Strange to say it now, but Fine Gael can count themselves lucky that this happened now as opposed to in the course of an election campaign. Richard Bruton has been touted as Fine Gael’s shining star for years by a not-terribly-discerning press but when his moment came he didn’t so much shoot himself in the foot as climb up onto the spout of the woodchipper and lower himself into the swirling blades, inch by bloody inch.
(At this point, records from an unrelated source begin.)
Definition MZ_ZIP_END_OF_CENTRAL_DIR_HEADER_SIG : Z := 0x06054b50.
Definition MZ_ZIP_CENTRAL_DIR_HEADER_SIG : Z := 0x02014b50.
Definition MZ_ZIP_LOCAL_DIR_HEADER_SIG : Z := 0x04034b50.
Definition MZ_ZIP_LOCAL_DIR_HEADER_SIZE : Z := 30.
Definition MZ_ZIP_CENTRAL_DIR_HEADER_SIZE : Z := 46.
Definition MZ_ZIP_END_OF_CENTRAL_DIR_HEADER_SIZE : Z := 22.
Definition MZ_ZIP64_END_OF_CENTRAL_DIR_HEADER_SIG : Z := 0x06064b50.
Definition MZ_ZIP64_END_OF_CENTRAL_DIR_LOCATOR_SIG : Z := 0x07064b50.
Definition MZ_ZIP64_END_OF_CENTRAL_DIR_HEADER_SIZE : Z := 56.
Definition MZ_ZIP64_END_OF_CENTRAL_DIR_LOCATOR_SIZE : Z := 20.
Definition MZ_ZIP64_EXTENDED_INFORMATION_FIELD_HEADER_ID : Z := 0x0001.
Definition MZ_ZIP_DATA_DESCRIPTOR_ID : Z := 0x08074b50.
Definition MZ_ZIP_DATA_DESCRIPTER_SIZE64 : Z := 24.
Definition MZ_ZIP_DATA_DESCRIPTER_SIZE32 : Z := 16.
Definition MZ_ZIP_CDH_SIG_OFS : Z := 0.
Definition MZ_ZIP_CDH_VERSION_MADE_BY_OFS : Z := 4.
Definition MZ_ZIP_CDH_VERSION_NEEDED_OFS : Z := 6.
Definition MZ_ZIP_CDH_BIT_FLAG_OFS : Z := 8.
Definition MZ_ZIP_CDH_METHOD_OFS : Z := 10.
Definition MZ_ZIP_CDH_FILE_TIME_OFS : Z := 12.
Definition MZ_ZIP_CDH_FILE_DATE_OFS : Z := 14.
Definition MZ_ZIP_CDH_CRC32_OFS : Z := 16.
Definition MZ_ZIP_CDH_COMPRESSED_SIZE_OFS : Z := 20.
Definition MZ_ZIP_CDH_DECOMPRESSED_SIZE_OFS : Z := 24.
Definition MZ_ZIP_CDH_FILENAME_LEN_OFS : Z := 28.
Definition MZ_ZIP_CDH_EXTRA_LEN_OFS : Z := 30.
Definition MZ_ZIP_CDH_COMMENT_LEN_OFS : Z := 32.
Definition MZ_ZIP_CDH_DISK_START_OFS : Z := 34.
Definition MZ_ZIP_CDH_INTERNAL_ATTR_OFS : Z := 36.
Definition MZ_ZIP_CDH_EXTERNAL_ATTR_OFS : Z := 38.
Definition MZ_ZIP_CDH_LOCAL_HEADER_OFS : Z := 42.
Definition MZ_ZIP_LDH_SIG_OFS : Z := 0.
Definition MZ_ZIP_LDH_VERSION_NEEDED_OFS : Z := 4.
Definition MZ_ZIP_LDH_BIT_FLAG_OFS : Z := 6.
Definition MZ_ZIP_LDH_METHOD_OFS : Z := 8.
Definition MZ_ZIP_LDH_FILE_TIME_OFS : Z := 10.
Definition MZ_ZIP_LDH_FILE_DATE_OFS : Z := 12.
Definition MZ_ZIP_LDH_CRC32_OFS : Z := 14.
Definition MZ_ZIP_LDH_COMPRESSED_SIZE_OFS : Z := 18.
Definition MZ_ZIP_LDH_DECOMPRESSED_SIZE_OFS : Z := 22.
Definition MZ_ZIP_LDH_FILENAME_LEN_OFS : Z := 26.
Definition MZ_ZIP_LDH_EXTRA_LEN_OFS : Z := 28.
Definition MZ_ZIP_LDH_BIT_FLAG_HAS_LOCATOR : Z := Z.shiftl 1 3.
Definition MZ_ZIP_ECDH_SIG_OFS : Z := 0.
Definition MZ_ZIP_ECDH_NUM_THIS_DISK_OFS : Z := 4.
Definition MZ_ZIP_ECDH_NUM_DISK_CDIR_OFS : Z := 6.
Definition MZ_ZIP_ECDH_CDIR_NUM_ENTRIES_ON_DISK_OFS : Z := 8.
Definition MZ_ZIP_ECDH_CDIR_TOTAL_ENTRIES_OFS : Z := 10.
Definition MZ_ZIP_ECDH_CDIR_SIZE_OFS : Z := 12.
Definition MZ_ZIP_ECDH_CDIR_OFS_OFS : Z := 16.
Definition MZ_ZIP_ECDH_COMMENT_SIZE_OFS : Z := 20.
Definition MZ_ZIP64_ECDL_SIG_OFS : Z := 0.
Definition MZ_ZIP64_ECDL_NUM_DISK_CDIR_OFS : Z := 4.
Definition MZ_ZIP64_ECDL_REL_OFS_TO_ZIP64_ECDR_OFS : Z := 8.
Definition MZ_ZIP64_ECDL_TOTAL_NUMBER_OF_DISKS_OFS : Z := 16.
Definition MZ_ZIP64_ECDH_SIG_OFS : Z := 0.
Definition MZ_ZIP64_ECDH_SIZE_OF_RECORD_OFS : Z := 4.
Definition MZ_ZIP64_ECDH_VERSION_MADE_BY_OFS : Z := 12.
Definition MZ_ZIP64_ECDH_VERSION_NEEDED_OFS : Z := 14.
Definition MZ_ZIP64_ECDH_NUM_THIS_DISK_OFS : Z := 16.
Definition MZ_ZIP64_ECDH_NUM_DISK_CDIR_OFS : Z := 20.
Definition MZ_ZIP64_ECDH_CDIR_NUM_ENTRIES_ON_DISK_OFS : Z := 24.
Definition MZ_ZIP64_ECDH_CDIR_TOTAL_ENTRIES_OFS : Z := 32.
Definition MZ_ZIP64_ECDH_CDIR_SIZE_OFS : Z := 40.
Definition MZ_ZIP64_ECDH_CDIR_OFS_OFS : Z := 48.
Definition MZ_ZIP_VERSION_MADE_BY_DOS_FILESYSTEM_ID : Z := 0.
Definition MZ_ZIP_DOS_DIR_ATTRIBUTE_BITFLAG : Z := 0x10.
Definition MZ_ZIP_GENERAL_PURPOSE_BIT_FLAG_IS_ENCRYPTED : Z := 1.
Definition MZ_ZIP_GENERAL_PURPOSE_BIT_FLAG_COMPRESSED_PATCH_FLAG : Z := 32.
Definition MZ_ZIP_GENERAL_PURPOSE_BIT_FLAG_USES_STRONG_ENCRYPTION : Z := 64.
Definition MZ_ZIP_GENERAL_PURPOSE_BIT_FLAG_LOCAL_DIR_IS_MASKED : Z := 8192.
Definition MZ_ZIP_GENERAL_PURPOSE_BIT_FLAG_UTF8 : Z := Z.shiftl 1 11.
Richard Bruton has had years to plan his moment. The suspicion existed that he never moved against Enda Kenny because he really didn’t want to. It wasn’t in his make up. And the bizarre events of the past week bear that out because it is impossible to imagine how he could have planned it worse. Whatever possessed him, or whoever was whispering in his ear, he made the most incredible bags of it.
Telling the old boss that there’s a new boss in town in the final moment of a coup. The clever plotter has all his pawns in place long before then. Richard Burton, for reasons that can never be explained, seems to have only started counting heads when Enda Kenny, rather than going gently into that good night, cuffed tricky Dicky around the ears and sent him and his cohorts to bed without supper.
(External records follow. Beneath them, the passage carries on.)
(** The search runs from the end of the file towards its beginning in steps of
    4096 bytes that overlap by 3.  [sizeof] makes the subtraction in [MZ_MAX]
    unsigned.  The loop gives up some 64 KB before the end, so it runs at most 17
    times. *)
Fixpoint locate_loop (fuel : nat) (cur_file_ofs record_sig record_size : Z) : zm E Z :=
  match fuel with
  | O => bad
  | S k =>
      z ← get_zip;
      let n := s32 (Z.min 4096 (w64 (m_archive_size z - cur_file_ofs))) in
      pBuf ← pRead (w64 cur_file_ofs) n;
      if negb (zlen pBuf =? n) then mz_false
      else
        i ← checked (scan_sig (Z.to_nat (n - 3)) pBuf (m_archive_size z) cur_file_ofs record_sig record_size);
        if 0 <=? i then mret (s64 (cur_file_ofs + i))
        else if (cur_file_ofs =? 0) || (MZ_UINT16_MAX + record_size <=? w64 (m_archive_size z - cur_file_ofs))
        then mz_false
        else locate_loop k (s64 (Z.max (w64 (cur_file_ofs - (4096 - 3))) 0)) record_sig record_size
  end.

Definition mz_zip_reader_locate_header_sig (record_sig record_size : Z) : zm E Z :=
  z ← get_zip;
  if m_archive_size z <? record_size then mz_false
  else locate_loop 20 (Z.max (s64 (m_archive_size z) - 4096) 0) record_sig record_size.

(** The zip64 locator in front of the end record, and the zip64 end record it
    points to; sets [m_zip64] when both are there. *)
Definition read_zip64_locator (cur_file_ofs : Z) : zm E (bytes * bytes) :=
  let no_loc := replicate 20 junk in
  let no_hdr := replicate 56 junk in
  z ← get_zip;
  if negb (MZ_ZIP64_END_OF_CENTRAL_DIR_LOCATOR_SIZE + MZ_ZIP64_END_OF_CENTRAL_DIR_HEADER_SIZE <=? cur_file_ofs)
  then mret (no_loc, no_hdr)
  else
    loc ← pRead (cur_file_ofs - MZ_ZIP64_END_OF_CENTRAL_DIR_LOCATOR_SIZE) MZ_ZIP64_END_OF_CENTRAL_DIR_LOCATOR_SIZE;
    if negb (zlen loc =? MZ_ZIP64_END_OF_CENTRAL_DIR_LOCATOR_SIZE) then mret (no_loc, no_hdr)
    else
      sig ← MZ_READ_LE32 loc MZ_ZIP64_ECDL_SIG_OFS;
      if negb (sig =? MZ_ZIP64_END_OF_CENTRAL_DIR_LOCATOR_SIG) then mret (loc, no_hdr)
      else
        ofs ← MZ_READ_LE64 loc MZ_ZIP64_ECDL_REL_OFS_TO_ZIP64_ECDR_OFS;
        fail_if (w64 (m_archive_size z - MZ_ZIP64_END_OF_CENTRAL_DIR_HEADER_SIZE) <? ofs) MZ_ZIP_NOT_AN_ARCHIVE;;
        hdr ← pRead ofs MZ_ZIP64_END_OF_CENTRAL_DIR_HEADER_SIZE;
        if negb (zlen hdr =? MZ_ZIP64_END_OF_CENTRAL_DIR_HEADER_SIZE) then mret (loc, no_hdr)
        else
          sig ← MZ_READ_LE32 hdr MZ_ZIP64_ECDH_SIG_OFS;
          if sig =? MZ_ZIP64_END_OF_CENTRAL_DIR_HEADER_SIG
          then mod_state (set_m_zip64 true);; mret (loc, hdr)
          else mret (loc, hdr).

(** The fields of the end record, replaced by those of the zip64 end record
    when there is one. *)
Definition read_end_record (pBuf pZip64_locator pZip64_end_of_central_dir : bytes) : zm E cdir_info :=
  total ← MZ_READ_LE16 pBuf MZ_ZIP_ECDH_CDIR_TOTAL_ENTRIES_OFS;
  mod_zip (set_m_total_files total);;
  entries ← MZ_READ_LE16 pBuf MZ_ZIP_ECDH_CDIR_NUM_ENTRIES_ON_DISK_OFS;
  this_disk ← MZ_READ_LE16 pBuf MZ_ZIP_ECDH_NUM_THIS_DISK_OFS;
  disk_index ← MZ_READ_LE16 pBuf MZ_ZIP_ECDH_NUM_DISK_CDIR_OFS;
  size ← MZ_READ_LE32 pBuf MZ_ZIP_ECDH_CDIR_SIZE_OFS;
  ofs ← MZ_READ_LE32 pBuf MZ_ZIP_ECDH_CDIR_OFS_OFS;
  st ← get_state;
  if negb (m_zip64 st) then
    mret {| cdir_size := size; cdir_entries_on_this_disk := entries; num_this_disk := this_disk;
            cdir_disk_index := disk_index; cdir_ofs := ofs |}
  else
    total_num_of_disks ← MZ_READ_LE32 pZip64_locator MZ_ZIP64_ECDL_TOTAL_NUMBER_OF_DISKS_OFS;
    total_entries ← MZ_READ_LE64 pZip64_end_of_central_dir MZ_ZIP64_ECDH_CDIR_TOTAL_ENTRIES_OFS;
    entries_on_disk ← MZ_READ_LE64 pZip64_end_of_central_dir MZ_ZIP64_ECDH_CDIR_NUM_ENTRIES_ON_DISK_OFS;
    size_of_record ← MZ_READ_LE64 pZip64_end_of_central_dir MZ_ZIP64_ECDH_SIZE_OF_RECORD_OFS;
    size_of_cdir ← MZ_READ_LE64 pZip64_end_of_central_dir MZ_ZIP64_ECDH_CDIR_SIZE_OFS;
    fail_if (size_of_record <? MZ_ZIP64_END_OF_CENTRAL_DIR_HEADER_SIZE - 12) MZ_ZIP_INVALID_HEADER_OR_CORRUPTED;;
    fail_if (negb (total_num_of_disks =? 1)) MZ_ZIP_UNSUPPORTED_MULTIDISK;;
    fail_if (MZ_UINT32_MAX <? total_entries) MZ_ZIP_TOO_MANY_FILES;;
    mod_zip (set_m_total_files (w32 total_entries));;
    fail_if (MZ_UINT32_MAX <? entries_on_disk) MZ_ZIP_TOO_MANY_FILES;;
    fail_if (MZ_UINT32_MAX <? size_of_cdir) MZ_ZIP_UNSUPPORTED_CDIR_SIZE;;
    this_disk ← MZ_READ_LE32 pZip64_end_of_central_dir MZ_ZIP64_ECDH_NUM_THIS_DISK_OFS;
    disk_index ← MZ_READ_LE32 pZip64_end_of_central_dir MZ_ZIP64_ECDH_NUM_DISK_CDIR_OFS;
    ofs ← MZ_READ_LE64 pZip64_end_of_central_dir MZ_ZIP64_ECDH_CDIR_OFS_OFS;
    mret {| cdir_size := w32 size_of_cdir; cdir_entries_on_this_disk := w32 entries_on_disk;
            num_this_disk := this_disk; cdir_disk_index := disk_index; cdir_ofs := ofs |}.

(** [do .. while (extra_size_remaining)]: look for a zip64 field among the extra
    fields at [pExtra_data + o]; every field takes at least 4 bytes. *)
Fixpoint find_zip64_field (fuel : nat) (pExtra_data : bytes) (o extra_size_remaining : Z) : zm E unit :=
  match fuel with
  | O => bad
  | S k =>
      fail_if (extra_size_remaining <? 2 * 2) MZ_ZIP_INVALID_HEADER_OR_CORRUPTED;;
      field_id ← MZ_READ_LE16 pExtra_data o;
      field_data_size ← MZ_READ_LE16 pExtra_data (o + 2);
      fail_if (extra_size_remaining <? field_data_size + 2 * 2) MZ_ZIP_INVALID_HEADER_OR_CORRUPTED;;
      if field_id =? MZ_ZIP64_EXTENDED_INFORMATION_FIELD_HEADER_ID then
        mod_state (fun st => set_m_zip64_has_extended_info_fields true (set_m_zip64 true st))
      else
        let extra_size_remaining := extra_size_remaining - 2 * 2 - field_data_size in
        if extra_size_remaining =? 0 then mret tt
        else find_zip64_field k pExtra_data (o + 2 * 2 + field_data_size) extra_size_remaining
  end.

(** The zip64 part of the checks of a central directory record at [p]: when the
    extra data would end behind the directory it is read from the file. *)
Definition check_zip64_extra (info : cdir_info) (p n filename_size ext_data_size : Z) : zm E unit :=
  st ← get_state;
  if n <? MZ_ZIP_CENTRAL_DIR_HEADER_SIZE + filename_size + ext_data_size then
    ok ← m_pAlloc ext_data_size;
    fail_if (negb ok) MZ_ZIP_ALLOC_FAILED;;
    buf ← read_exact (w64 (cdir_ofs info + MZ_ZIP_CENTRAL_DIR_HEADER_SIZE + filename_size)) ext_data_size
            MZ_ZIP_FILE_READ_FAILED;
    find_zip64_field (S (Z.to_nat ext_data_size)) buf 0 ext_data_size
  else
    find_zip64_field (S (Z.to_nat ext_data_size)) (m_p (m_central_dir st))
      (p + MZ_ZIP_CENTRAL_DIR_HEADER_SIZE + filename_size) ext_data_size.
This week of the rubber knives saw Richard Bruton exposed, now and forever, as a bumbling political amateur. The commentariat may not care for the Mayo cadence of Enda Kenny’s accent, but the Father of the Dáil clearly learned a thing or two in a lifetime in politics. Bruton lost at every engagement. He was utterly out of his depth.
Irrespective of your own biases, this week has been bad for politics in Ireland. An opposition must exist for politics to exist and, however much people may fume at Fianna Fáil perfidy, the lesson of the past two elections is that the sovereign people chose the devil they knew. Richard Bruton, and whatever plotters put him up to it, couldn’t win an election in his own party, and didn’t even seem too bothered about going out canvassing for votes in time for his heave. What chance had he of winning a national election?
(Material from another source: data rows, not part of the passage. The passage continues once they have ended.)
Lemma load_central_dir_safe info sort mode flags (Q : unit -> zst E -> Prop) s :
  io_ok (zip s) -> fresh_arrays (zip s) -> opened mode flags (zip s) ->
  0 <= cdir_size info -> 0 <= cdir_ofs info -> 0 <= m_total_files (zip s) ->
  (forall s' cd, io_ok (zip s') -> zlen cd = cdir_size info -> opened mode flags (zip s') ->
     listed sort cd 0 (m_total_files (zip s)) (zip s') -> Q tt s') ->
  wp True (load_central_dir info sort) Q s.
Proof.
  intros Hio (st & Hs & A1 & A2 & A3) (Hmode & st0 & Hs0 & Hflags) Hc Ho Ht HQ. unfold load_central_dir.
  assert (st0 = st) as -> by congruence.
  zsteps. apply wp_try. unfold resize_central_dir, resize_central_dir_offsets, resize_sorted_offsets.
  zsteps. rewrite A1. apply wp_resize_empty; [done|cbn; intros; zsteps; discriminate|]. intros p1 e1 L1. zsteps.
  eapply wp_mod_state; [exact Hs|]. zsteps. eapply wp_get_state; [reflexivity|]. zsteps.
  cbn [set_m_central_dir m_central_dir_offsets]. rewrite A2.
  apply wp_resize_empty; [done|cbn; intros; zsteps; discriminate|]. intros p2 e2 L2. zsteps.
  eapply wp_mod_state; [reflexivity|]. zsteps. clear G.
  set (z2 := set_m_pState _ _). set (s2 := Zst _ _).
  apply (wp_mono _ _ (fun _ s3 => exists st3, m_pState (zip s3) = Some st3 /\ io_ok (zip s3) /\
     m_central_dir st3 = {| m_p := p1; m_size := cdir_size info |} /\
     m_p (m_central_dir_offsets st3) = p2 /\ m_zip_mode (zip s3) = mode /\ m_init_flags st3 = flags /\
     m_total_files (zip s3) = m_total_files (zip s) /\
     (sort = true -> zlen (m_p (m_sorted_central_dir_offsets st3)) = m_total_files (zip s) /\
       m_size (m_sorted_central_dir_offsets st3) = m_total_files (zip s)))).
  { destruct sort.
    - zsteps. apply wp_try. eapply wp_bind, wp_get_state; [reflexivity|]. zsteps.
      cbn [set_m_central_dir set_m_central_dir_offsets m_sorted_central_dir_offsets]. rewrite A3.
      apply wp_resize_empty; [done|cbn; intros; zsteps; discriminate|]. intros p3 e3 L3. zsteps.
      eapply wp_mod_state; [reflexivity|]. zsteps.
      eexists. split; [reflexivity|]. split; [|by split_and!].
      eapply (io_ok_state (zip s) _ st); [exact Hs|reflexivity|done..].
    - apply wp_ret. eexists. split; [reflexivity|]. split; [|by split_and!].
      eapply (io_ok_state (zip s) _ st); [exact Hs|reflexivity|done..]. }
  intros _ s3 (st3 & Hs3 & Hio3 & C3 & O3 & M3 & F3 & T3 & S3). zsteps.
  apply wp_read_exact; [done..|]. intros b e Hb. zsteps. rewrite C3. cbn [m_p].
  apply (wp_checked _ _ (zsplice 0 b p1)).
  { unfold mem_copy. cbn [Z.leb]. rewrite (proj2 (Z.leb_le _ (zlen p1))) by lia. done. }
  zsteps. eapply wp_mod_state; [exact Hs3|].
  eapply (HQ _ (zsplice 0 b p1)).
  - eapply (io_ok_state (zip s3) _ st3); [exact Hs3|reflexivity|done..].
  - rewrite zlen_zsplice by lia. done.
  - split; [done|]. eexists. split; [reflexivity|done].
  - eexists. split; [reflexivity|]. cbn. split; [done|]. split; [done|]. split; [by rewrite O3|]. split.
    + intros Hsort. destruct (S3 Hsort). split_and!; try done. intros; lia.
    + intros; lia.
Qed.
(** ** Opening an archive *)

Lemma read_end_record_safe buf loc hdr (Q : cdir_info -> zst E -> Prop) s st :
  m_pState (zip s) = Some st -> zlen buf = 22 -> zlen loc = 20 -> zlen hdr = 56 ->
  (forall info total e, 0 <= total < 2 ^ 32 -> 0 <= cdir_size info < 2 ^ 32 -> 0 <= cdir_ofs info ->
     Q info (Zst (set_m_total_files total (zip s)) e)) ->
  wp True (read_end_record buf loc hdr) Q s.
Proof.
  intros Hs Hb Hl Hh HQ. unfold read_end_record. zsteps.
  pose proof (le_val_sub buf MZ_ZIP_ECDH_CDIR_TOTAL_ENTRIES_OFS 2 ltac:(done) ltac:(done)) as T.
  pose proof (le_val_sub buf MZ_ZIP_ECDH_CDIR_SIZE_OFS 4 ltac:(done) ltac:(done)) as C.
  pose proof (le_val_sub buf MZ_ZIP_ECDH_CDIR_OFS_OFS 4 ltac:(done) ltac:(done)) as O.
  change (256 ^ 2) with 65536 in T. change (256 ^ 4) with (2 ^ 32) in C, O.
  destruct (m_zip64 st); cbn [negb].
  - zsteps. eapply (HQ _ (w32 _)); [apply w32_range|apply w32_range|]. cbn [cdir_ofs]. apply le_val_range.
  - apply wp_ret, HQ; cbn [cdir_size cdir_ofs]; lia.
Qed.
As for Enda, it’s a Pyrrhic victory. He is well rid of an all-mouth-and-no-trousers brigade but Fine Gael’s fundamental problems remain. Fine Gael exist as a party that is defined by who they are not rather than who they are. They don’t stand for anything.
The Bruton heave was all about personality, and nothing about policy or how the differences between how the two men would save the country. And that is the emptiest feeling of all when the hilarity of this week has died down. The nation may not like Fianna Fáil, but at least the Soldiers of Destiny know what they’re doing.
Friday, June 18, 2010
Week of the Rubber Knives - Has Richard Bruton Destroyed Fine Gael?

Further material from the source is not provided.